At a time when many Black leaders have opted to remain circumspect or to place blame for the war in Gaza squarely on Israel’s shoulders, Reverend Al Sharpton has used his bully pulpit to call for calm and dialogue. He also has forcefully denounced the October 7 Hamas attack. 

At the Saturday-morning rally that he leads each week in Harlem, Sharpton immediately took to the podium on October 7 to describe the atrocities that had been leveled against innocent men, women, and children that morning. 

“He didn’t wait to check with his pollsters,” Jonathan Greenblatt, CEO and national director of the Anti-Defamation League, told me. “He didn’t wait to put his finger to the wind to see what people were saying. He didn’t call around to allies to understand the political call. He just said what he said because it was the right thing to do.” 

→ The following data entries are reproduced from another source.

(** src/pando-drv/interpreter/InstructionTable.h:492-611 [RV32D] *)
Definition RV32D : list entry := [
   DEFINSTR "FLD" (ITYPE_INSTR_VALUE 0x07 3) ITYPE_MASK;
   DEFINSTR "FSD" (STYPE_INSTR_VALUE 0x27 3) STYPE_MASK;
   DEFINSTR "FMADD_D_RNE" (R4TYPE_INSTR_VALUE 0x43 FP_RNE 1) R4TYPE_MASK;
   DEFINSTR "FMADD_D_RTZ" (R4TYPE_INSTR_VALUE 0x43 FP_RTZ 1) R4TYPE_MASK;
   DEFINSTR "FMADD_D_RDN" (R4TYPE_INSTR_VALUE 0x43 FP_RDN 1) R4TYPE_MASK;
   DEFINSTR "FMADD_D_RUP" (R4TYPE_INSTR_VALUE 0x43 FP_RUP 1) R4TYPE_MASK;
   DEFINSTR "FMADD_D_RMM" (R4TYPE_INSTR_VALUE 0x43 FP_RMM 1) R4TYPE_MASK;
   DEFINSTR "FMADD_D_DYN" (R4TYPE_INSTR_VALUE 0x43 FP_DYN 1) R4TYPE_MASK;
   DEFINSTR "FMSUB_D_RNE" (R4TYPE_INSTR_VALUE 0x47 FP_RNE 1) R4TYPE_MASK;
   DEFINSTR "FMSUB_D_RTZ" (R4TYPE_INSTR_VALUE 0x47 FP_RTZ 1) R4TYPE_MASK;
   DEFINSTR "FMSUB_D_RDN" (R4TYPE_INSTR_VALUE 0x47 FP_RDN 1) R4TYPE_MASK;
   DEFINSTR "FMSUB_D_RUP" (R4TYPE_INSTR_VALUE 0x47 FP_RUP 1) R4TYPE_MASK;
   DEFINSTR "FMSUB_D_RMM" (R4TYPE_INSTR_VALUE 0x47 FP_RMM 1) R4TYPE_MASK;
   DEFINSTR "FMSUB_D_DYN" (R4TYPE_INSTR_VALUE 0x47 FP_DYN 1) R4TYPE_MASK;
   DEFINSTR "FNMSUB_D_RNE" (R4TYPE_INSTR_VALUE 0x4b FP_RNE 1) R4TYPE_MASK;
   DEFINSTR "FNMSUB_D_RTZ" (R4TYPE_INSTR_VALUE 0x4b FP_RTZ 1) R4TYPE_MASK;
   DEFINSTR "FNMSUB_D_RDN" (R4TYPE_INSTR_VALUE 0x4b FP_RDN 1) R4TYPE_MASK;
   DEFINSTR "FNMSUB_D_RUP" (R4TYPE_INSTR_VALUE 0x4b FP_RUP 1) R4TYPE_MASK;
   DEFINSTR "FNMSUB_D_RMM" (R4TYPE_INSTR_VALUE 0x4b FP_RMM 1) R4TYPE_MASK;
   DEFINSTR "FNMSUB_D_DYN" (R4TYPE_INSTR_VALUE 0x4b FP_DYN 1) R4TYPE_MASK;
   DEFINSTR "FNMADD_D_RNE" (R4TYPE_INSTR_VALUE 0x4f FP_RNE 1) R4TYPE_MASK;
   DEFINSTR "FNMADD_D_RTZ" (R4TYPE_INSTR_VALUE 0x4f FP_RTZ 1) R4TYPE_MASK;
   DEFINSTR "FNMADD_D_RDN" (R4TYPE_INSTR_VALUE 0x4f FP_RDN 1) R4TYPE_MASK;
   DEFINSTR "FNMADD_D_RUP" (R4TYPE_INSTR_VALUE 0x4f FP_RUP 1) R4TYPE_MASK;
   DEFINSTR "FNMADD_D_RMM" (R4TYPE_INSTR_VALUE 0x4f FP_RMM 1) R4TYPE_MASK;
   DEFINSTR "FNMADD_D_DYN" (R4TYPE_INSTR_VALUE 0x4f FP_DYN 1) R4TYPE_MASK;
   DEFINSTR "FADD_D_RNE" (RTYPE_INSTR_VALUE 0x53 FP_RNE 1) RTYPE_MASK;
   DEFINSTR "FADD_D_RTZ" (RTYPE_INSTR_VALUE 0x53 FP_RTZ 1) RTYPE_MASK;
   DEFINSTR "FADD_D_RDN" (RTYPE_INSTR_VALUE 0x53 FP_RDN 1) RTYPE_MASK;
   DEFINSTR "FADD_D_RUP" (RTYPE_INSTR_VALUE 0x53 FP_RUP 1) RTYPE_MASK;
   DEFINSTR "FADD_D_RMM" (RTYPE_INSTR_VALUE 0x53 FP_RMM 1) RTYPE_MASK;
   DEFINSTR "FADD_D_DYN" (RTYPE_INSTR_VALUE 0x53 FP_DYN 1) RTYPE_MASK;
   DEFINSTR "FSUB_D_RNE" (RTYPE_INSTR_VALUE 0x53 FP_RNE 5) RTYPE_MASK;
   DEFINSTR "FSUB_D_RTZ" (RTYPE_INSTR_VALUE 0x53 FP_RTZ 5) RTYPE_MASK;
   DEFINSTR "FSUB_D_RDN" (RTYPE_INSTR_VALUE 0x53 FP_RDN 5) RTYPE_MASK;
   DEFINSTR "FSUB_D_RUP" (RTYPE_INSTR_VALUE 0x53 FP_RUP 5) RTYPE_MASK;
   DEFINSTR "FSUB_D_RMM" (RTYPE_INSTR_VALUE 0x53 FP_RMM 5) RTYPE_MASK;
   DEFINSTR "FSUB_D_DYN" (RTYPE_INSTR_VALUE 0x53 FP_DYN 5) RTYPE_MASK;
   DEFINSTR "FMUL_D_RNE" (RTYPE_INSTR_VALUE 0x53 FP_RNE 2) RTYPE_MASK;
   DEFINSTR "FMUL_D_RTZ" (RTYPE_INSTR_VALUE 0x53 FP_RTZ 2) RTYPE_MASK;
   DEFINSTR "FMUL_D_RDN" (RTYPE_INSTR_VALUE 0x53 FP_RDN 2) RTYPE_MASK;
   DEFINSTR "FMUL_D_RUP" (RTYPE_INSTR_VALUE 0x53 FP_RUP 2) RTYPE_MASK;
   DEFINSTR "FMUL_D_RMM" (RTYPE_INSTR_VALUE 0x53 FP_RMM 2) RTYPE_MASK;
   DEFINSTR "FMUL_D_DYN" (RTYPE_INSTR_VALUE 0x53 FP_DYN 2) RTYPE_MASK;
   DEFINSTR "FDIV_D_RNE" (RTYPE_INSTR_VALUE 0x53 FP_RNE 6) RTYPE_MASK;
   DEFINSTR "FDIV_D_RTZ" (RTYPE_INSTR_VALUE 0x53 FP_RTZ 6) RTYPE_MASK;
   DEFINSTR "FDIV_D_RDN" (RTYPE_INSTR_VALUE 0x53 FP_RDN 6) RTYPE_MASK;
   DEFINSTR "FDIV_D_RUP" (RTYPE_INSTR_VALUE 0x53 FP_RUP 6) RTYPE_MASK;
   DEFINSTR "FDIV_D_RMM" (RTYPE_INSTR_VALUE 0x53 FP_RMM 6) RTYPE_MASK;
   DEFINSTR "FDIV_D_DYN" (RTYPE_INSTR_VALUE 0x53 FP_DYN 6) RTYPE_MASK;
   DEFINSTR "FSQRT_D_RNE" (FTYPE_INSTR_VALUE 0x53 FP_RNE 7 45) FTYPE_MASK;
   DEFINSTR "FSQRT_D_RTZ" (FTYPE_INSTR_VALUE 0x53 FP_RTZ 7 45) FTYPE_MASK;
   DEFINSTR "FSQRT_D_RDN" (FTYPE_INSTR_VALUE 0x53 FP_RDN 7 45) FTYPE_MASK;
   DEFINSTR "FSQRT_D_RUP" (FTYPE_INSTR_VALUE 0x53 FP_RUP 7 45) FTYPE_MASK;
   DEFINSTR "FSQRT_D_RMM" (FTYPE_INSTR_VALUE 0x53 FP_RMM 7 45) FTYPE_MASK;
   DEFINSTR "FSQRT_D_DYN" (FTYPE_INSTR_VALUE 0x53 FP_DYN 7 45) FTYPE_MASK;
   DEFINSTR "FSGNJ_D" (RTYPE_INSTR_VALUE 0x53 0 17) RTYPE_MASK;
   DEFINSTR "FSGNJN_D" (RTYPE_INSTR_VALUE 0x53 1 17) RTYPE_MASK;
   DEFINSTR "FSGNJX_D" (RTYPE_INSTR_VALUE 0x53 2 17) RTYPE_MASK;
   DEFINSTR "FMIN_D" (RTYPE_INSTR_VALUE 0x53 0 21) RTYPE_MASK;
   DEFINSTR "FMAX_D" (RTYPE_INSTR_VALUE 0x53 1 21) RTYPE_MASK;
   DEFINSTR "FCVT_S_D_RNE" (FTYPE_INSTR_VALUE 0x53 FP_RNE 32 1) FTYPE_MASK;
   DEFINSTR "FCVT_S_D_RTZ" (FTYPE_INSTR_VALUE 0x53 FP_RTZ 32 1) FTYPE_MASK;
   DEFINSTR "FCVT_S_D_RDN" (FTYPE_INSTR_VALUE 0x53 FP_RDN 32 1) FTYPE_MASK;
   DEFINSTR "FCVT_S_D_RUP" (FTYPE_INSTR_VALUE 0x53 FP_RUP 32 1) FTYPE_MASK;
   DEFINSTR "FCVT_S_D_RMM" (FTYPE_INSTR_VALUE 0x53 FP_RMM 32 1) FTYPE_MASK;
   DEFINSTR "FCVT_S_D_DYN" (FTYPE_INSTR_VALUE 0x53 FP_DYN 32 1) FTYPE_MASK;
   DEFINSTR "FCVT_D_S_RNE" (FTYPE_INSTR_VALUE 0x53 FP_RNE 33 1) FTYPE_MASK;
   DEFINSTR "FCVT_D_S_RTZ" (FTYPE_INSTR_VALUE 0x53 FP_RTZ 33 1) FTYPE_MASK;
   DEFINSTR "FCVT_D_S_RDN" (FTYPE_INSTR_VALUE 0x53 FP_RDN 33 1) FTYPE_MASK;
   DEFINSTR "FCVT_D_S_RUP" (FTYPE_INSTR_VALUE 0x53 FP_RUP 33 1) FTYPE_MASK;
   DEFINSTR "FCVT_D_S_RMM" (FTYPE_INSTR_VALUE 0x53 FP_RMM 33 1) FTYPE_MASK;
   DEFINSTR "FCVT_D_S_DYN" (FTYPE_INSTR_VALUE 0x53 FP_DYN 33 1) FTYPE_MASK;
   DEFINSTR "FEQ_D" (RTYPE_INSTR_VALUE 0x53 2 81) RTYPE_MASK;
   DEFINSTR "FLE_D" (RTYPE_INSTR_VALUE 0x53 1 81) RTYPE_MASK;
   DEFINSTR "FLT_D" (RTYPE_INSTR_VALUE 0x53 0 81) RTYPE_MASK;
   DEFINSTR "FCLASS_D" (FTYPE_INSTR_VALUE 0x53 1 113 0) FTYPE_MASK;
   DEFINSTR "FCVT_W_D_RNE" (FTYPE_INSTR_VALUE 0x53 FP_RNE 97 0) FTYPE_MASK;
   DEFINSTR "FCVT_W_D_RTZ" (FTYPE_INSTR_VALUE 0x53 FP_RTZ 97 0) FTYPE_MASK;
   DEFINSTR "FCVT_W_D_RDN" (FTYPE_INSTR_VALUE 0x53 FP_RDN 97 0) FTYPE_MASK;
   DEFINSTR "FCVT_W_D_RUP" (FTYPE_INSTR_VALUE 0x53 FP_RUP 97 0) FTYPE_MASK;
   DEFINSTR "FCVT_W_D_RMM" (FTYPE_INSTR_VALUE 0x53 FP_RMM 97 0) FTYPE_MASK;
   DEFINSTR "FCVT_W_D_DYN" (FTYPE_INSTR_VALUE 0x53 FP_DYN 97 0) FTYPE_MASK;
   DEFINSTR "FCVT_WU_D_RNE" (FTYPE_INSTR_VALUE 0x53 FP_RNE 97 1) FTYPE_MASK;
   DEFINSTR "FCVT_WU_D_RTZ" (FTYPE_INSTR_VALUE 0x53 FP_RTZ 97 1) FTYPE_MASK;
   DEFINSTR "FCVT_WU_D_RDN" (FTYPE_INSTR_VALUE 0x53 FP_RDN 97 1) FTYPE_MASK;
   DEFINSTR "FCVT_WU_D_RUP" (FTYPE_INSTR_VALUE 0x53 FP_RUP 97 1) FTYPE_MASK;
   DEFINSTR "FCVT_WU_D_RMM" (FTYPE_INSTR_VALUE 0x53 FP_RMM 97 1) FTYPE_MASK;
   DEFINSTR "FCVT_WU_D_DYN" (FTYPE_INSTR_VALUE 0x53 FP_DYN 97 1) FTYPE_MASK;
   DEFINSTR "FCVT_D_W_RNE" (FTYPE_INSTR_VALUE 0x53 FP_RNE 105 0) FTYPE_MASK;
   DEFINSTR "FCVT_D_W_RTZ" (FTYPE_INSTR_VALUE 0x53 FP_RTZ 105 0) FTYPE_MASK;
   DEFINSTR "FCVT_D_W_RDN" (FTYPE_INSTR_VALUE 0x53 FP_RDN 105 0) FTYPE_MASK;
   DEFINSTR "FCVT_D_W_RUP" (FTYPE_INSTR_VALUE 0x53 FP_RUP 105 0) FTYPE_MASK;
   DEFINSTR "FCVT_D_W_RMM" (FTYPE_INSTR_VALUE 0x53 FP_RMM 105 0) FTYPE_MASK;
   DEFINSTR "FCVT_D_W_DYN" (FTYPE_INSTR_VALUE 0x53 FP_DYN 105 0) FTYPE_MASK;
   DEFINSTR "FCVT_D_WU_RNE" (FTYPE_INSTR_VALUE 0x53 FP_RNE 105 1) FTYPE_MASK;
   DEFINSTR "FCVT_D_WU_RTZ" (FTYPE_INSTR_VALUE 0x53 FP_RTZ 105 1) FTYPE_MASK;
   DEFINSTR "FCVT_D_WU_RDN" (FTYPE_INSTR_VALUE 0x53 FP_RDN 105 1) FTYPE_MASK;
   DEFINSTR "FCVT_D_WU_RUP" (FTYPE_INSTR_VALUE 0x53 FP_RUP 105 1) FTYPE_MASK;
   DEFINSTR "FCVT_D_WU_RMM" (FTYPE_INSTR_VALUE 0x53 FP_RMM 105 1) FTYPE_MASK;
   DEFINSTR "FCVT_D_WU_DYN" (FTYPE_INSTR_VALUE 0x53 FP_DYN 105 1) FTYPE_MASK].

While the 69-year-old activist has long opposed Israel’s occupation of Gaza and the West Bank, Sharpton has also grown deeply frustrated by extremist groups like Hamas engaging in wanton violence. 

For those who best remember the reverend from the 20th century—when he was associated with high-profile protests in New York City—and haven’t kept abreast of his emergence as a powerful national political figure or a staple on MSNBC, his full-throated empathy for Israelis and Palestinians might come as a surprise. But as the author of a forthcoming biography of “Rev,” as he’s referred to by those who know him best, I can say his actions on October 7 and his interest in Israel reflect both his enduring values and the moral growth that makes him arguably the nation’s most important civil rights leader. 

For Sharpton, the October 7 massacre and Israel’s punishing attacks on Gaza recall 9/11. The al-Qaeda attack was personal for the Brooklyn-born native who runs his civil rights group, the National Action Network, from the House of Justice on 145th Street in Harlem. Travis Boyd—a young man who was a friend of one of Sharpton’s daughters—lost his mother in the attack on the World Trade Center. 

For Sharpton, the October 7 massacre recalled 9/11. The 2001 attacks were unusually personal for the Brooklyn native, who runs a civil rights group in Harlem. “After September 11, I started thinking, ‘Now I understand what people go through in Israel and parts of the Middle East,’ ” Sharpton once wrote.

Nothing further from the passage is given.